Authors: Blaise Kilgallen
Griff’s knees wavered as he stood in the foyer with the Bonne Vista butler. More so, when he grasped the possible unfavorable import he heard from the servant. “Lady Dulcie is ill? My God, when did this happen?”
“Only lately,” the man replied. “Now, come with me, Mr. Spencer,” Sommers said, leading the way into a side hall. “Allow me to show you into the blue salon. I will tell the countess you’re here to see her stepdaughter. I believe she is at luncheon, but I know she will want to speak with you.”
The butler flung open the double doors and ushered Griff inside the tastefully decorated room. A fire blazed in the polished gray marble fireplace, and Griff realized he was glad of its heat. He was still plagued with chills from time to time, and today was no exception. He strode toward the ornate mantel. Over it hung a painting of a middle-aged man. It must be Dulcie’s father, he thought. He remembered the portrait of Dulcie’s mother hanging in the London town house.
“I’ll order you refreshments, Mr. Spencer.”

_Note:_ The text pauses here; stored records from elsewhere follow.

(** What a call of the cluster gets: the first answer of the agent. *)
Definition asked `{Range} (self : string) (rnd : draws) (resp : option cmsg) (a : Agent) (msg : amsg) : option reply :=
  match Receive self rnd resp msg a with Ok (_, es) => answer es | Panic _ => None end.

Lemma asked_activate `{Range} self rnd resp kind config a :
  responses (activate self kind config rnd resp a).2 = [] /\
  asked self rnd resp a (AActivate kind config) = Some (RPid (activate self kind config rnd resp a).1).
Proof.
  pose proof (activate_responds self kind config rnd resp a) as Hr. split; [done|]. unfold asked, answer. cbn [Receive].
  destruct (activate self kind config rnd resp a) as [pid es]. cbn [snd fst] in *. unfold responses in Hr. by rewrite omap_app, Hr.
Qed.

(** C39: The calls get what they assert.  Whatever the state of the agent and
    whatever it hears from other members, its answers to [Activate], [Members] and
    [HasKind] meet the type assertions of these calls, which return what the agent
    found; so do its answers to [GetActiveByKind] and [GetActiveByID], except for an
    empty kind or id, which the agent does not answer, so that the call fails with a
    nil PID when its timeout is over.  None of these questions changes the agent,
    and none has a second answer, which would keep the agent waiting.  An answer of
    another type would not get through: the calls would return what they return
    without one. *)
Theorem cluster_replies_typed `{Range} (self : string) (rnd : draws) (resp : option cmsg) (a : Agent)
    (kind name id : string) (config : ActivationConfig) :
  let request := asked self rnd resp a in
  call_Activate request kind config = (Asserted, (activate self kind config rnd resp a).1) /\
  call_Members request = (Asserted, Slice (a_members a)) /\
  call_HasKind request name = (Asserted, bool_decide (is_Some (Agent.kinds a !! name))) /\
  call_GetActiveByKind request kind =
    (if decide (kind = "") then (Failed, [None])
     else (Asserted, let pids := (fun '(_, pid) => Some pid) <$>
             List.filter (fun '(id, _) => String.eqb kind (before_slash id)) (range (activated a)) in
           if decide (pids = []) then [None] else pids)) /\
  call_GetActiveByID request id = (if decide (id = "") then (Failed, None) else (Asserted, activated a !! id)) /\
  (forall msg, msg ∈ [AActivate kind config; AGetMembers; AGetKinds; AGetActive "" kind; AGetActive id ""] ->
     exists es, Receive self rnd resp msg a = Ok (a, es) /\ (length (responses es) <= 1)%nat) /\
  (forall r, (as_PID r = None -> Activate (Some r) = Activate None /\ GetActiveByID (Some r) = GetActiveByID None) /\
     (as_PIDs r = None -> GetActiveByKind (Some r) = GetActiveByKind None) /\
     (as_Members r = None -> Members (Some r) = Members None) /\
     (as_strings r = None -> HasKind name (Some r) = HasKind name None)).
Proof.
  intros request. destruct (asked_activate self rnd resp kind config a) as [Hresp Hact]. split_and!.
  - unfold request, call_Activate. by rewrite Hact.
  - done.
  - unfold request, call_HasKind, asked. cbn [Receive answer omap list_omap head on_kinds asserting as_strings].
    f_equal. apply bool_decide_ext. rewrite list_elem_of_fmap. split.
    + intros ([k' b] & -> & Hin). apply range_lookup in Hin. by eexists.
    + intros [b Hb]. exists (name, b). split; [done|]. by apply range_lookup.
  - unfold request, call_GetActiveByKind, asked. cbn [Receive]. unfold handleGetActive. cbn [String.length Nat.ltb app].
    destruct (decide (kind = "")) as [->|Hne]; [done|]. destruct kind as [|c kind]; [done|].
    cbn [String.length Nat.ltb Nat.leb answer omap list_omap head on_active_by_kind asserting as_PIDs]. f_equal.
    by destruct (fmap _ _).
  - unfold request, call_GetActiveByID, asked. cbn [Receive]. unfold handleGetActive.
    destruct (decide (id = "")) as [->|Hne]; [done|]. by destruct id.
  - intros msg Hmsg. repeat (apply elem_of_cons in Hmsg as [->|Hmsg]); [..|by apply elem_of_nil in Hmsg].
    + cbn [Receive]. revert Hresp. destruct (activate self kind config rnd resp a) as [pid es]. cbn [snd]. intros Hr.
      eexists. split; [done|]. unfold responses in *. rewrite omap_app, Hr. cbn. lia.
    + eexists. split; [done|]. cbn. lia.
    + eexists. split; [done|]. cbn. lia.
    + eexists. split; [done|]. unfold handleGetActive. destruct kind; cbn; lia.
    + eexists. split; [done|]. unfold handleGetActive. destruct id; cbn; lia.
  - intros []; by split_and!.
Qed.
Lemma each_about {A} (f : A -> Agent -> handler Agent) xs a a' es :
  (forall x a a' es, x ∈ xs -> agent_about a -> f x a = Ok (a', es) ->
     agent_about a' /\ localKinds a' = localKinds a /\ Forall eff_about es) ->
  agent_about a -> handle_each f xs a = Ok (a', es) ->
  agent_about a' /\ localKinds a' = localKinds a /\ Forall eff_about es.
Proof.
  intros Hf. revert a a' es. induction xs as [|x xs IH]; intros a a' es Ha He.
  { injection He as <- <-. split_and!; [done|done|constructor]. }
  cbn [handle_each] in He. destruct (f x a) as [[a1 e1]|] eqn:E1; [|done]. cbn [mbind result_bind] in He.
  destruct (handle_each f xs a1) as [[a2 e2]|] eqn:E2; [|done]. injection He as <- <-.
  destruct (Hf x a a1 e1) as (H1 & L1 & F1); [by left|done|done|].
  destruct (IH (fun y a a' es Hy => Hf y a a' es (list_elem_of_further _ _ _ Hy)) a1 a2 e2 H1 E2) as (H2 & L2 & F2).
  split_and!; [done|congruence|by apply Forall_app].
Qed.

Lemma add_about pid a a' :
  (forall p, pid = Some p -> G p) -> agent_about a -> addActivated pid a = Ok a' ->
  agent_about a' /\ localKinds a' = localKinds a.
Proof.
  intros Hp Ha. unfold addActivated. destruct pid as [p|]; [|done]. destruct (activated a !! ID p); intros [= <-]; [done|].
  split; [|done]. intros id q. cbn [set_activated activated]. intros [[<- <-]|[_ Hq]]%lookup_insert_Some; [|by apply Ha].
  split; [apply HK|by apply Hp].
Qed.

Lemma members_about ms a a' es :
  agent_about a -> handleMembers ms a = Ok (a', es) ->
  agent_about a' /\ localKinds a' = localKinds a /\ Forall eff_about es.
Proof.
  intros Ha He. unfold handleMembers in He. cbv zeta in He.
  destruct (handle_each memberJoin _ a) as [[a1 e1]|] eqn:E1; [|done]. cbn [mbind result_bind] in He.
  destruct (handle_each memberLeave _ a1) as [[a2 e2]|] eqn:E2; [|done]. injection He as <- <-.
  apply each_about in E1 as (H1 & L1 & F1); [| |done].
  - apply each_about in E2 as (H2 & L2 & F2); [split_and!; [done|congruence|by apply Forall_app]| |done].
    intros m b b' es _ Hb. unfold memberLeave. destruct (Remove _ _); [|done]. intros [= <- <-].
    split; [|by split; [|repeat constructor]]. intros id p Hp. cbn [set_activated activated] in Hp.
    apply Hb. by apply (lookup_weaken _ _ _ _ Hp), drop_host_sub.
  - intros m b b' es _ Hb [= <- <-]. split_and!; [done|done|]. apply Forall_app. split; [|by repeat constructor].
    destruct (0 <? _); [|by constructor]. constructor; [|constructor]. cbn [eff_about msg_about]. split; [|by exists m].
    intros p ([id q] & [= ->] & Hq%range_lookup)%list_elem_of_fmap. by apply (Hb id).
Qed.

(** A handler of genuine messages keeps the agent and what it sends genuine, if what
    it spawns is. *)
Lemma Receive_about addr rnd resp msg a a' es :
  agent_about a ->
  match msg with AWire m => msg_about m | _ => True end ->
  match resp with Some m => msg_about m | None => True end ->
  Receive addr rnd resp msg a = Ok (a', es) ->
  (forall id, id ∈ spawns es -> G (NewPID addr id)) -> (forall k, hasKindLocal k a = true -> L k) ->
  agent_about a' /\ localKinds a' = localKinds a /\ Forall eff_about es.
Proof.
  intros Ha Hm Hr He Hs HL. destruct msg as [m|k config|pid| | |id k|]; cbn [Receive] in He.
  - destruct m as [m|ms|ps|p|p|k id|p ok|p]; try by (injection He as <- <-; split_and!; [done|done|constructor]).
    + by eapply members_about.
    + eapply each_about; [|exact Ha|exact He]. intros p b b' e Hp Hb. cbv beta.
      destruct (addActivated p b) as [b1|] eqn:E; [|done]. intros [= <- <-].
      destruct (add_about p b b1) as [H1 H2]; [|done|done|by split_and!]. intros q ->. by apply Hm.
    + unfold handleActivation in He. destruct (addActivated p a) as [b1|] eqn:E; [|done]. injection He as <- <-.
      destruct (add_about p a b1) as [H1 H2]; [|done|done|by split_and!; [..|repeat constructor]]. by intros q ->.
    + unfold handleDeactivation in He. destruct p as [p|]; [|done]. injection He as <- <-.
      split_and!; [|done|by repeat constructor]. intros id q. cbn [set_activated activated].
      intros [_ Hq]%lookup_delete_Some. by apply Ha.
    + unfold handleActivationRequest in He. destruct (hasKindLocal k a) eqn:Ek; cbn [negb] in He; cycle 1.
      * injection He as <- <-. by split_and!; [..|repeat constructor].
      * injection He as <- <-. split_and!; [done|done|]. constructor; [by apply HL|]. constructor; [|constructor].
        apply Hs. by left.
  - destruct (activate addr k config rnd resp a) as [pid ef] eqn:Eq. injection He as <- <-. split; [done|]. split; [done|].
    assert (Hg : forall q, eff_about (ERespond (RPid q)) -> msg_about (MActivation q)) by by intros [q|].
    assert (Hok : forall p, G p -> eff_about (ERespond (RPid (Some p))) ) by done.
    destruct (activate_view addr k config rnd a) as [Hv|[[_ Hv]|[[Ek Hv]|(m & _ & Hv)]]]; rewrite Hv in Eq.
    + injection Eq as <- <-. by repeat constructor.
    + injection Eq as <- <-. apply Forall_app. split; [by apply bcast_about|by repeat constructor].
    + injection Eq as <- <-. assert (Hp : G (spawned addr rnd k (cfg_id config))) by (apply Hs; by left).
      constructor; [by apply HL|]. apply Forall_app. split; [by apply bcast_about|by repeat constructor].
    + destruct resp as [[| | | | | |q [|]|]|]; injection Eq as <- <-; try by repeat constructor.
      assert (Hq : eff_about (ERespond (RPid q))) by (by destruct q).
      constructor; [done|]. apply Forall_app. split; [apply bcast_about; by apply Hg|by repeat constructor].
  - injection He as <- <-. split; [done|]. split; [done|]. by apply bcast_about.
  - injection He as <- <-. by split_and!; [..|repeat constructor].
  - injection He as <- <-. by split_and!; [..|repeat constructor].
  - injection He as <- <-. split; [done|]. split; [done|]. unfold handleGetActive. apply Forall_app. split.
    + destruct (0 <? _)%nat; [|constructor]. repeat constructor. cbn. destruct (activated a !! id) eqn:E; [|done]. by apply (Ha id).
    + destruct (0 <? _)%nat; by repeat constructor.
  - injection He as <- <-. by split_and!; [..|constructor].
Qed.

(** A letter is about genuine actors, and goes to a member or to the sender. *)
Lemma letters_about sender es l :
  Forall eff_about es -> l ∈ letters sender es ->
  msg_about (l_body l) /\ l_from l = None /\ ((exists x, l_to l = Member_PID x) \/ sender = Some (l_to l)).
Proof.
  intros Hes (e & He & Hp)%list_elem_of_omap. apply (proj1 (Forall_forall _ _) Hes) in He.
  destruct e as [[p|] m|p m|[]| | |]; try done.
  - injection Hp as <-. destruct He as [Hm [x [= ->]]]. split_and!; [done|done|left; by exists x].
  - destruct sender as [s|]; [|done]. injection Hp as <-. split_and!; [done|done|by right].
Qed.

Lemma answers_about es p : Forall eff_about es -> Some p ∈ answers es -> G p.
Proof.
  intros Hes (e & He & Hp)%list_elem_of_omap. apply (proj1 (Forall_forall _ _) Hes) in He.
  destruct e as [| |[] | | |]; try done. by injection Hp as ->.
Qed.

Lemma spawns_about es id : Forall eff_about es -> id ∈ spawns es -> exists k x, id = k +:+ pidSeparator +:+ x /\ L k.
Proof.
  intros Hes (e & He & Hp)%list_elem_of_omap. apply (proj1 (Forall_forall _ _) Hes) in He.
  destruct e as [| | | |k x|]; try done. injection Hp as <-. by exists k, x.
Qed.
End about.

Lemma msg_about_mono (G G' : PID -> Prop) m : (forall p, G p -> G' p) -> msg_about G m -> msg_about G' m.
Proof. intros HG. destruct m as [| |ps|[p|]| | |[p|] [|]|]; cbn; auto. Qed.

(** An actor of a node: spawned by its agent, or by [Cluster.Spawn]. *)
Definition spawned_at (n : node) (id : string) : Prop := id ∈ n_spawned n \/ id ∈ n_calls n.
Definition spawned_by (w : net) (p : PID) : Prop :=
  exists n, n ∈ n_nodes w /\ n_addr n = Address p /\ spawned_at n (ID p).

Definition node_genuine (G : PID -> Prop) (n : node) : Prop :=
  agent_about (fun id p => ID p = id) G (n_agent n) /\ (forall p, Some p ∈ n_answers n -> G p) /\
  (forall id, id ∈ n_spawned n -> exists k x, id = k +:+ pidSeparator +:+ x /\ hasKindLocal k (n_agent n) = true) /\
  (forall id, id ∈ n_calls n -> exists k x, id = k +:+ pidSeparator +:+ x) /\ (forall p, p ∈ n_open n -> G p).

Definition net_genuine (w : net) : Prop :=
  (forall n, n ∈ n_nodes w -> node_genuine (spawned_by w) n) /\
  (forall l, l ∈ n_soup w -> msg_about (spawned_by w) (l_body l)).

Lemma node_genuine_mono (G G' : PID -> Prop) n : (forall p, G p -> G' p) -> node_genuine G n -> node_genuine G' n.
Proof. intros HG (H1 & H2 & H3 & H4 & H5). split_and!; [|by auto|done|done|by auto]. intros id p Hp. destruct (H1 id p Hp). by auto. Qed.

(** Replacing a node by one that has spawned as much. *)
Lemma spawned_by_insert i n n' ns s s' p :
  ns !! i = Some n -> n_addr n' = n_addr n -> (forall id, spawned_at n id -> spawned_at n' id) ->
  spawned_by (mkNet ns s) p -> spawned_by (mkNet (<[i := n']> ns) s') p.
Proof.
  intros Hi Ha Hs (x & Hx & Hxa & Hxs). cbn [n_nodes] in Hx. apply list_elem_of_lookup in Hx as [j Hj].
  destruct (decide (j = i)) as [->|Hne].
  - assert (x = n) as -> by congruence. exists n'. split; [|split; [congruence|by apply Hs]]. cbn [n_nodes].
    apply list_elem_of_lookup. exists i. apply list_lookup_insert_eq. by eapply lookup_lt_Some.
  - exists x. split; [|done]. cbn [n_nodes]. apply list_elem_of_lookup. exists j. by rewrite list_lookup_insert_ne.
Qed.

(** A node that handles a genuine message. *)
Lemma finish_genuine w i sender n rnd resp msg a' es :
  net_genuine w -> n_nodes w !! i = Some n ->
  match msg with AWire m => msg_about (spawned_by w) m | _ => True end ->
  match resp with Some m => msg_about (spawned_by w) m | None => True end ->
  Receive (n_addr n) rnd resp msg (n_agent n) = Ok (a', es) ->
  net_genuine (finish i sender a' es n w).
Proof.
  intros [Hn Hs] Hi Hm Hr He. set (w' := finish i sender a' es n w).
  assert (Hmono : forall p, spawned_by w p -> spawned_by w' p).
  { intros p. destruct w as [ns s]. apply (spawned_by_insert i n); [done|done|]. intros id [Hid|Hid]; [left|by right].
    cbn [done_with n_spawned]. apply elem_of_app. by left. }
  assert (Hnew : forall id, id ∈ spawns es -> spawned_by w' (NewPID (n_addr n) id)).
  { intros id Hid. exists (done_with a' es n). split; [|split; [done|]].
    - apply list_elem_of_lookup. exists i. apply list_lookup_insert_eq. by eapply lookup_lt_Some.
    - left. cbn [done_with n_spawned]. apply elem_of_app. by right. }
  destruct (Hn n) as (H1 & H2 & H3 & H4 & H5); [by eapply list_elem_of_lookup_2|].
  destruct (Receive_about (fun id p => ID p = id) (spawned_by w') (fun k => hasKindLocal k (n_agent n) = true) (fun p => eq_refl) (n_addr n) rnd resp msg (n_agent n) a' es)
    as (Ha & Hl & Hes); [| | |exact He|exact Hnew|done|].
  { intros id p Hp. destruct (H1 id p Hp). by auto. }
  { destruct msg; try done. by eapply msg_about_mono. }
  { destruct resp; [by eapply msg_about_mono|done]. }
  assert (Hlk : forall k, hasKindLocal k a' = hasKindLocal k (n_agent n)) by (intros k; unfold hasKindLocal; by rewrite Hl).
  split.
  - intros x [->|Hx]%elem_of_insert; [|by eapply node_genuine_mono, Hn]. split_and!; cbn [done_with n_agent n_answers n_spawned n_calls n_open];
      [done| | |exact H4|by auto].
    + intros p [Hp|Hp]%elem_of_app; [by apply Hmono, H2|by eapply answers_about].
    + intros id [Hid|Hid]%elem_of_app.
      * destruct (H3 id Hid) as (k & x & -> & Hk). exists k, x. by rewrite Hlk.
      * destruct (spawns_about _ _ es id Hes Hid) as (k & x & -> & Hk). exists k, x. by rewrite Hlk.
  - intros l [Hx|Hx]%elem_of_app; [by eapply msg_about_mono, Hs|].
    by apply (letters_about _ _ sender es l Hes).
Qed.

Lemma genuine_soup w (s : list letter) :
  net_genuine w -> (forall l, l ∈ s -> l ∈ n_soup w) -> net_genuine (mkNet (n_nodes w) s).
Proof. intros [Hn Hs] Hl. split; [exact Hn|]. intros l Hin. by apply Hs, Hl. Qed.

Lemma in_middle (l1 l2 : list letter) l x : x ∈ l1 ++ l2 -> x ∈ l1 ++ l :: l2.
Proof. rewrite !elem_of_app, elem_of_cons. tauto. Qed.

(** Calls of [Cluster.Spawn] come and go. *)
Lemma calls_genuine w i n calls waiting s :
  net_genuine w -> n_nodes w !! i = Some n -> (forall id, id ∈ n_calls n -> id ∈ calls) ->
  let w' := mkNet (<[i := with_calls calls waiting n]> (n_nodes w)) s in
  (forall id, id ∈ calls -> exists k x, id = k +:+ pidSeparator +:+ x) ->
  (forall p, p ∈ waiting -> spawned_by w' p) ->
  (forall l, l ∈ s -> l ∈ n_soup w \/ msg_about (spawned_by w) (l_body l)) ->
  net_genuine w'.
Proof.
  intros [Hn Hs] Hi Hc w' Hcalls Hw Hl.
  assert (Hmono : forall p, spawned_by w p -> spawned_by w' p).
  { intros p. destruct w as [ns s0]. apply (spawned_by_insert i n); [done|done|]. intros id [?|?]; [by left|right; by apply Hc]. }
  destruct (Hn n) as (H1 & H2 & H3 & _ & _); [by eapply list_elem_of_lookup_2|]. split.
  - intros x [->|Hx]%elem_of_insert; [|by eapply node_genuine_mono, Hn]. split_and!; [|by auto|done|done|done].
    intros id p Hp. destruct (H1 id p Hp). by auto.
  - intros l [Hin|Hin]%Hl; eapply msg_about_mono; by eauto.
Qed.

(** What [Cluster.Spawn] tells the members. *)
Lemma tell_letters pid r l :
  l ∈ letters None (tell_members pid r) -> l_from l = None /\ l_body l = MActivation (Some pid) /\ exists x, l_to l = Member_PID x.
Proof.
  intros (e & He & Hl)%list_elem_of_omap. apply list_elem_of_fmap in He as (m & -> & _). injection Hl as <-.
  split_and!; [done|done|by exists m].
Qed.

“No, thank you. Nothing for me except a brandy,” he replied. “Er, what is your name?”
“Sommers, sir.” The old servant poured a generous dollop of brandy into the snifter for Griff then left him to alert the countess of a new arrival.
Griff was in a quandary. He was not anxious to confront Agina here and now. Especially, after he learned that Dulice wasn’t well. He prayed she suffered nothing serious.
Entering the dining room on the main floor, Sommer said rather hesitantly, “Madam?” He knew the countess hated being interrupted at table. “Forgive me, but Mr. Spencer is here to see Lady Dulcina. I’ve put him in the blue salon.”
Agina’s gaze flew to Trent’s face and their eyes locked.
“Ah,” she said, finally. “Dulcina’s long-lost fiancé has arrived.” She patted her lips with a serviette. “We have just begun our meal, Sommers. See that he is made comfortable, and tell him I will see him shortly.” Agina again locked eyes with her lady’s maid.
“Shall I have something sent into him, Madam? A cold collation?”
“I think not.” Agina replied, and coolly dismissed the butler.
Sommers was uncomfortable with the countess, as were the rest of Bonne Vista’s servants. He and the staff wished she and her abigail would leave and return to London. Meanwhile, they were worried sick about their young mistress.
Sommers tapped on the door of the blue salon and went inside. “Countess Eberley wished me to tell you she will see you after she finishes her noon meal. Can I get you anything else?”
Griff frowned.
The witch! She’s cooking something up, knowing I am here, and is keeping me waiting in order to concoct some new, vicious scheme.
“No, thank you, Sommers. I would like to see my fiancée.”
“I was told, Mr. Spencer, that you must speak with the countess first.” He bowed and left, closing the oak door behind him.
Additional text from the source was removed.